Edición:
Mardulce, 2017 (trad. Ernesto Montequin)
Páginas:
280
ISBN:
9788494686511
Precio:
15,00 €
Hija
de inmigrantes judíos rusos, Cynthia Ozick (Nueva York, 1928) se crió en el
Bronx y vertebró su (excepcional) carrera literaria en torno a la
identidad judía, tanto en lo relativo a la persecución nazi, como en su
conocido relato El chal (1980), como
en diversas tensiones de los norteamericanos
contemporáneos. Se la considera una de las escritoras más
importantes del siglo XX, y su novela La
galaxia caníbal (1983), la segunda que publicó, inédita en español hasta
este año, permite entender por qué. La narración, en tercera persona, examina
la psicología de Joseph Brill, el director de una escuela perdida en el Medio
Oeste americano; un hombre ya maduro, soltero, educado en París, entre dos grandes
culturas: por un lado, la formación ilustrada francesa; por el otro, la
religión judía. Su método de enseñanza, que pretende aumentar el prestigio del
centro, se basa en ambas disciplinas. Un director que inspira la admiración de
las madres, pero por dentro se siente frustrado y solo.
«Detrás
de esa fachada se escondía un melancólico, un derrotado. No provocaba temor en
los niños, sino en los maestros.» (p. 11). Como suele suceder, hay que
retroceder a la infancia para entender por qué Brill se convirtió en este
adulto, y eso hace Ozick en las primeras páginas; una forma brillante de
presentar al protagonista, capa por capa, mostrando quién fue y quién es, cómo
lo perciben los demás y qué concepto tiene de sí mismo; un análisis fino,
preciso y sutil. En su niñez, en Francia, Brill descubre la figura de Madame de
Sévigné, un enamoramiento platónico que lo marcará, así como la difícil
relación de la literata con su hija. Por encima de todo, Brill fantasea con
llegar alto. Estudiante diligente, se hace astrónomo, símbolo de su voluntad de tocar
las estrellas (su lema, Ad astra). En París, en la Sorbona, Brill es un joven cultivado que
siente atracción por todo lo «elevado». Sin embargo, con el advenimiento del
nazismo, su carrera se trunca: pierde a la mitad de su familia y solo logra
subsistir en condiciones deplorables: primero, escondido en un convento, donde
ordena los papeles de un escritor; después, en una granja, asilvestrado como un
hombre primitivo.
El
director arrastra, por lo tanto, un pasado traumático, que lo rompió en
su mejor momento, cuando todo aún era posible. Tras la liberación, se instaló
en Estados Unidos; el lugar donde podría resurgir de sus cenizas, aunque ya no
como astrónomo, ya no con esas aspiraciones. Como el director de una
escuela anodina que él reviste de un dudoso elitismo. Con todo, en su interior
sigue soñando con las estrellas, y la conciencia de su mediocridad le causa un
malestar insoportable («La genialidad lo obsesionaba. No respetaba nada más.

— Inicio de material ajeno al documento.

(** The columns [toSecureValueRow] writes decode to what was encoded. *)
Lemma column_list_Marshal (l : list string) :
  column_list (if bool_decide (0 < length l)%nat then Marshal_list l else "")
  = Ok l.
Proof.
unfold column_list. destruct (bool_decide_reflect (0 < length l)%nat) as [Hl|Hl].
- rewrite bool_decide_eq_true_2 by apply Marshal_list_nonempty.
  apply Unmarshal_Marshal_list.
- rewrite bool_decide_eq_false_2 by (by intros []).
  destruct l; [done | simpl in Hl; lia].
Qed.

Lemma column_map_Marshal (m m' : gmap string string) :
  (size m = 0%nat → m' = ∅) →
  column_map (if bool_decide (0 < size m)%nat then Marshal_map m' else "")
  = Ok m'.
Proof.
intros Hm. unfold column_map.
destruct (bool_decide_reflect (0 < size m)%nat) as [Hl|Hl].
- rewrite bool_decide_eq_true_2 by apply Marshal_map_nonempty.
  apply Unmarshal_Marshal_map.
- rewrite bool_decide_eq_false_2 by (by intros []).
  rewrite Hm; [done | lia].
Qed.

(** [toK8s] after [toSecureValueRow]: the row always decodes, and the object
is the row's scalars with the labels and the authorized APIs of [v] and the
annotations of [v] that the loop kept. *)
Lemma toK8s_toSecureValueRow uid v :
  ∃ row,
    toSecureValueRow uid v = Ok row
    ∧ toK8s row =
      Ok (decoded row (SecureValueSpec.APIs (SecureValue.Spec v))
            (filter keep_annotation (SecureValue.Annotations v))
            (SecureValue.Labels v)).
Proof.
eexists. split; [reflexivity|].
apply toK8s_Ok; simpl.
- apply column_list_Marshal.
- apply column_map_Marshal. intros Hm%map_size_empty_inv.
  rewrite Hm. apply map_filter_empty.
- apply column_map_Marshal. apply map_size_empty_inv.
Qed.

(** The codec round trip on what it does reproduce: labels, authorized APIs,
title, namespace and name come back as they went in; an annotation comes
back exactly when the literal "grafana.app/" does not begin with its key. *)
Theorem codec_roundtrip uid v :
  ∃ row obj,
    toSecureValueRow uid v = Ok row
    ∧ toK8s row = Ok obj
    ∧ SecureValue.Labels obj = SecureValue.Labels v
    ∧ SecureValueSpec.APIs (SecureValue.Spec obj)
      = SecureValueSpec.APIs (SecureValue.Spec v)
    ∧ SecureValueSpec.Title (SecureValue.Spec obj)
      = SecureValueSpec.Title (SecureValue.Spec v)
    ∧ SecureValue.Namespace obj = SecureValue.Namespace v
    ∧ SecureValue.Name obj = SecureValue.Name v
    ∧ (∀ k, HasPrefix "grafana.app/" k = false →
         SecureValue.Annotations obj !! k = SecureValue.Annotations v !! k)
    ∧ (∀ k, HasPrefix "grafana.app/" k = true →
         SecureValue.Annotations obj !! k = None).
Proof.
destruct (toK8s_toSecureValueRow uid v) as (row & Hrow & Hobj).
eexists row, _. split; [done|]. split; [exact Hobj|].
injection Hrow as <-. simpl. repeat split; try done.
- intros k Hk. destruct (SecureValue.Annotations v !! k) as [x|] eqn:E.
  + by apply map_lookup_filter_Some.
  + apply map_lookup_filter_None. by left.
- intros k Hk. apply map_lookup_filter_None. right. intros x _.
  unfold keep_annotation. simpl. by rewrite Hk.
Qed.

(** C1 (codec round trip, on the failing input). The annotations
{"g": "x", "grafana.app/foo": "y"} go through [toSecureValueRow] and
[toK8s]: the key "g", which does not carry the reserved prefix, is lost, and
the key "grafana.app/foo", which carries it, comes back. The test in the loop
is [strings.HasPrefix("grafana.app/", k)], with the arguments in the other
order than [HasPrefix(k, "grafana.app/")]. *)
Theorem codec_roundtrip_fails_on_annotations uid :
  ∃ row obj,
    toSecureValueRow uid
      (annotated {[ "g" := "x"; "grafana.app/foo" := "y" ]}) = Ok row
    ∧ toK8s row = Ok obj
    ∧ HasPrefix "g" "grafana.app/" = false
    ∧ SecureValue.Annotations obj !! "g" = None
    ∧ HasPrefix "grafana.app/foo" "grafana.app/" = true
    ∧ SecureValue.Annotations obj !! "grafana.app/foo" = Some "y".
Proof.
destruct (toK8s_toSecureValueRow uid
            (annotated {[ "g" := "x"; "grafana.app/foo" := "y" ]}))
  as (row & Hrow & Hobj).
eexists row, _. split; [exact Hrow|]. split; [exact Hobj|].
injection Hrow as <-. cbn [SecureValue.Annotations decoded annotated].
repeat split.
Qed.

(** C5 (resource version and update metadata). When [toK8s] fails, one of
the three columns does not decode; and the object it answers
has the row's [Updated] as resource version, the row's [CreatedBy] as
created-by, and updated-by and the update timestamp set exactly when
[Updated] differs from [Created]. *)
Theorem toK8s_metadata (row : secureValueRow.t) :
  match toK8s row with
  | Ok obj =>
    SecureValue.ResourceVersion obj = Some (secureValueRow.Updated row)
    ∧ utils.GetCreatedBy obj = secureValueRow.CreatedBy row
    ∧ (secureValueRow.Updated row ≠ secureValueRow.Created row →
         utils.GetUpdatedBy obj = secureValueRow.UpdatedBy row
         ∧ utils.GetUpdatedTimestamp obj
           = Some (time.UnixMilli (secureValueRow.Updated row)))
    ∧ (secureValueRow.Updated row = secureValueRow.Created row →
         utils.GetUpdatedBy obj = ""
         ∧ utils.GetUpdatedTimestamp obj = None)
    ∧ (utils.GetUpdatedTimestamp obj ≠ None
       ↔ secureValueRow.Updated row ≠ secureValueRow.Created row)
  | Err _ | Panic _ => ¬ columns_decode row
  end.
Proof.
rewrite toK8s_columns. unfold columns_decode.
destruct (column_list _) as [apis|e|msg]; simpl; [|by intros (? & _)..].
destruct (column_map (secureValueRow.Annotations row)) as [anno|e|msg]; simpl;
  [|by intros (_ & ? & _)..].
destruct (column_map (secureValueRow.Labels row)) as [labels|e|msg]; simpl;
  [|by intros (_ & _ & ?)..].
unfold utils.GetUpdatedBy, utils.GetUpdatedTimestamp. simpl.
case_bool_decide as Hupd; repeat split; try done; intros; tauto.
Qed.

End CodecFacts.

(** ** The store *)

(** The statements. *)
Lemma sqlSecureValueList_absent ns name tbl :
  name ≠ "" →
  (∀ r, In r tbl →
        ¬ (secureValueRow.Namespace r = ns ∧ secureValueRow.Name r = name)) →
  sqlSecureValueList (request ns name) tbl = [].
Proof.
intros Hname. unfold sqlSecureValueList.
induction tbl as [|r tbl IH]; intros Habs; [done|]. simpl.
rewrite IH by (intros r' Hr'; apply Habs; by right).
unfold selected. simpl.
destruct (String.eqb_spec (secureValueRow.Namespace r) ns) as [Hns|]; [|done].
destruct (String.eqb_spec name "") as [|_]; [done|]. simpl.
destruct (String.eqb_spec (secureValueRow.Name r) name) as [Hn|]; [|done].
destruct (Habs r); [by left | done].
Qed.

Lemma same_key_absent row tbl :
  existsb (same_key row) tbl = false →
  ∀ r, In r tbl →
       ¬ (secureValueRow.Namespace r = secureValueRow.Namespace row
          ∧ secureValueRow.Name r = secureValueRow.Name row).
Proof.
intros Hex r Hr [Hns Hn].
assert (existsb (same_key row) tbl = true) as E; [|congruence].
apply existsb_exists. exists r. split; [done|].
unfold same_key. rewrite Hns, Hn, !String.eqb_refl. done.
Qed.

Lemma sqlSecureValueList_inserted row tbl :
  secureValueRow.Name row ≠ "" →
  existsb (same_key row) tbl = false →
  sqlSecureValueList
    (request (secureValueRow.Namespace row) (secureValueRow.Name row))
    (tbl ++ [row]) = [row].
Proof.
intros Hname Hex. unfold sqlSecureValueList. rewrite List.filter_app.
fold (sqlSecureValueList
        (request (secureValueRow.Namespace row) (secureValueRow.Name row)) tbl).
rewrite sqlSecureValueList_absent by (done || by apply same_key_absent).
simpl. unfold selected. simpl. by rewrite !String.eqb_refl, orb_true_r.
Qed.

Section StoreFacts.
Context `{Json}.
Variable s : secureStore.

Lemma Create_row_run env a v w :
  Create_row s env a v w =
  match GetRandomString env 10 with
  | Ok salt =>
    match Encode (keeper s) (salty v salt) with
    | Ok value =>
      let row := created_row (NewString env) a v salt value in
      let cs := [CallGetRandomString 10; CallEncode (salty v salt);
                 CallPrintf "CREATE: %s\n"; CallExec row] in
      if existsb (same_key row) (table w)
      then (Err (Errorf "UNIQUE constraint failed: secure_value.namespace, secure_value.name"),
            logged w cs)
      else (toK8s row, {| table := table w ++ [row]; calls := calls w ++ cs |})
    | Err e =>
      (Err e, logged w [CallGetRandomString 10; CallEncode (salty v salt)])
    | Panic msg =>
      (Panic msg, logged w [CallGetRandomString 10; CallEncode (salty v salt)])
    end
  | Err e => (Err e, logged w [CallGetRandomString 10])
  | Panic msg => (Panic msg, logged w [CallGetRandomString 10])
  end.
Proof.
unfold Create_row, created_row, logged, salty, mbind, M_bind, lift,
  util_GetRandomString, keeper_Encode, Printf, call, Exec,
  sqlSecureValueInsert.
simpl.
destruct (GetRandomString env 10) as [salt|e|msg]; [|done..]. simpl.
destruct (Encode (keeper s) _) as [value|e|msg]; simpl;
  rewrite <- ?app_assoc; [|done..].
destruct (existsb _ _); simpl; rewrite <- ?app_assoc; done.
Qed.

Lemma get_run ctx ns name w :
  get ctx ns name w =
  (match sqlSecureValueList (request ns name) (table w) with
   | row :: _ => Ok row
   | [] => Err (Errorf "not found")
   end, logged w [CallQuery (request ns name)]).
Proof.
unfold get, mbind, M_bind, Query, lift, logged. simpl.
by destruct (sqlSecureValueList _ _).
Qed.

Lemma toK8s_created_row uid a v salt value :
  toK8s (created_row uid a v salt value) =
  Ok (decoded (created_row uid a v salt value)
        (SecureValueSpec.APIs (SecureValue.Spec v))
        (filter keep_annotation (SecureValue.Annotations v))
        (SecureValue.Labels v)).
Proof.
destruct (toK8s_toSecureValueRow uid v) as (row & Hrow & Hobj).
unfold created_row. rewrite Hrow.
apply toK8s_inv in Hobj as (apis & anno & labels & E1 & E2 & E3 & Hd).
injection Hd as -> -> ->. by apply toK8s_Ok.
Qed.

(** [Create] once the three checks have passed. *)
Lemma Create_validated env ctx a v w :
  claims.From ctx = Some a →
  SecureValue.Name v ≠ "" →
  SecureValueSpec.Value (SecureValue.Spec v) ≠ "" →
  Create s env ctx v w =
  let v1 := SecureValue.with_CreationTimestamp (metav1.NewTime (Now env)) v in
  ((Create_row s env a v1 w).1, v1, (Create_row s env a v1 w).2).
Proof.
intros Ha Hn Hv. unfold Create. rewrite Ha.
rewrite !bool_decide_eq_false_2 by done. simpl.
by destruct (Create_row _ _ _ _ _).
Qed.

(** C4 (Create validation). Without an identity in the context [Create]
fails with "missing auth info in context" (Unauthenticated); with one, an
empty name or an empty value makes it fail with "missing name" or "missing
value" (InvalidArgument); in both cases nothing else happens. With an
identity, a name and a value the checks pass and [Create] goes on: it stamps
the object, draws the salt, and succeeds whenever the salt, the keeper and
the insert do. *)
Theorem Create_validation env ctx v w :
  (claims.From ctx = None →
     Create s env ctx v w
     = (Err (Errorf "missing auth info in context"), v, w)
     ∧ error_class (Errorf "missing auth info in context") = Unauthenticated)
  ∧ (∀ a, claims.From ctx = Some a →
       SecureValue.Name v = ""
       ∨ SecureValueSpec.Value (SecureValue.Spec v) = "" →
       ∃ e, Create s env ctx v w = (Err e, v, w)
            ∧ error_class e = InvalidArgument)
  ∧ (∀ a, claims.From ctx = Some a →
       SecureValue.Name v ≠ "" →
       SecureValueSpec.Value (SecureValue.Spec v) ≠ "" →
       let v1 :=
         SecureValue.with_CreationTimestamp (metav1.NewTime (Now env)) v in
       ∃ r w' cs,
         Create s env ctx v w = (r, v1, w')
         ∧ calls w' = calls w ++ CallGetRandomString 10 :: cs
         ∧ (∀ salt value,
              GetRandomString env 10 = Ok salt →
              Encode (keeper s) (salty v salt) = Ok value →
              existsb (same_key (created_row (NewString env) a v1 salt value))
                (table w) = false →
              is_Ok r = true)).
Proof.
split; [|split].
- intros Ha. unfold Create. by rewrite Ha.
- intros a Ha Hempty. unfold Create. rewrite Ha.
  destruct (decide (SecureValue.Name v = "")) as [Hn|Hn].
  + rewrite bool_decide_eq_true_2 by done. by eexists.
  + rewrite bool_decide_eq_false_2 by done.
    destruct Hempty as [?|Hv]; [done|].
    rewrite bool_decide_eq_true_2 by done. by eexists.
- intros a Ha Hn Hv v1.
  rewrite (Create_validated env ctx a v w) by done. cbv zeta. fold v1.
  rewrite Create_row_run.
  change (salty v1) with (salty v).
  destruct (GetRandomString env 10) as [salt|e|msg];
    [|eexists _, _, _; (split; [reflexivity|]); (split; [reflexivity|]);
      intros ?? ?; discriminate..].
  destruct (Encode (keeper s) (salty v salt)) as [value|e|msg] eqn:Henc;
    [|eexists _, _, _; (split; [reflexivity|]); (split; [reflexivity|]);
      intros ?? [= <-] ?; congruence..].
  simpl. destruct (existsb _ _) eqn:Hex.
  + eexists _, _, _. split; [reflexivity|]. split; [reflexivity|].
    intros ?? [= <-] ?. congruence.
  + eexists _, _, _. split; [reflexivity|]. split; [reflexivity|].
    intros ?? _ _ _. simpl. by rewrite toK8s_created_row.
Qed.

Año tras año la buscaba entre sus alumnos. Todos eran niños normales», p. 95).
En estas circunstancias, llega una alumna nueva al centro, hija de una mujer soltera. La niña no parece tener ningún
talento especial, pero la madre, una filósofa reconocida en el ámbito
académico, deslumbra al director. Sin ser atractiva ni joven, posee lo que él
siempre quiso: el conocimiento, la superioridad intelectual. Se plantea un
paralelismo entre esta mujer y Madame de Sévigné, un enlace con el pasado, con la
niñez perdida («Comprendió que el anhelo de reencontrarse con su infancia era
un deseo ingenuo de recuperar la belleza y la esperanza intactas», p. 93).
El
director Brill está acostumbrado a tratar con madres menos eruditas, que lo
respetan y lo admiran; la recién llegada, en cambio, consciente del efecto que
produce en él, mantiene la distancia. En ocasiones, parece burlarse de Brill,
jugar con sus ilusiones. Esta reacción consigue que él se obsesione, como quien
desea con fervor un tesoro que le está vedado. Una no-relación perturbadora… Y,
en medio, la hija, una niña tímida, apocada, siempre a la zaga de sus
compañeras más despiertas. El director, como para hacerle un favor a la madre,
intenta mediar a favor de la pequeña, intenta encontrarle un atisbo de la brillantez
de su progenitora, pero sus esfuerzos caen en saco roto: todos los profesores la
consideran un caso perdido. El destino, no obstante, le depara una sorpresa. El
final del libro, acontecido años después de este contacto con madre e hija, es
una honda meditación acerca de la derrota, de la conciencia del fracaso, del
paso del tiempo que reduce los logros fútiles a nada, del peligro de permanecer
quieto, estancado. De las múltiples (y a menudo engañosas) caras del éxito. De
la vacuidad del deseo de llegar alto. Es dura, sí. Y extraordinaria.
Cynthia Ozick |
A
caballo entre la novela de ideas y la novela psicológica, la autora narra una historia inteligente y de alto nivel literario sobre la caída de un hombre
torturado, en parte por el nazismo que lo marcó de manera definitiva, en parte
por su propia resignación. Con un estilo incisivo y poético, de palabras justas
y sin una pizca de sentimentalismo, construye un retrato despiadado del
director Brill, un personaje memorable con cuyas cargas aún es posible
reconocerse (la obsesión por la grandeza, la represión, el conformismo) pese a
estar muy ligadas a un contexto histórico del siglo pasado. Los personajes no
son solo ellos mismos, sino una representación simbólica de una forma de estar en el mundo («Usted no avanza. Está clavado en su lugar. Es un hombre que se da por
vencido demasiado pronto. […] Está estancado», pp. 185-186). La galaxia caníbal no tiene nada de
amable, no consuela, no reconforta; es más bien una aproximación áspera al inexorable
juez del tiempo, una novela cincelada con esmero de la primera hasta la última
página, lúcida, inmensa. Por hallazgos como este merece la pena leer.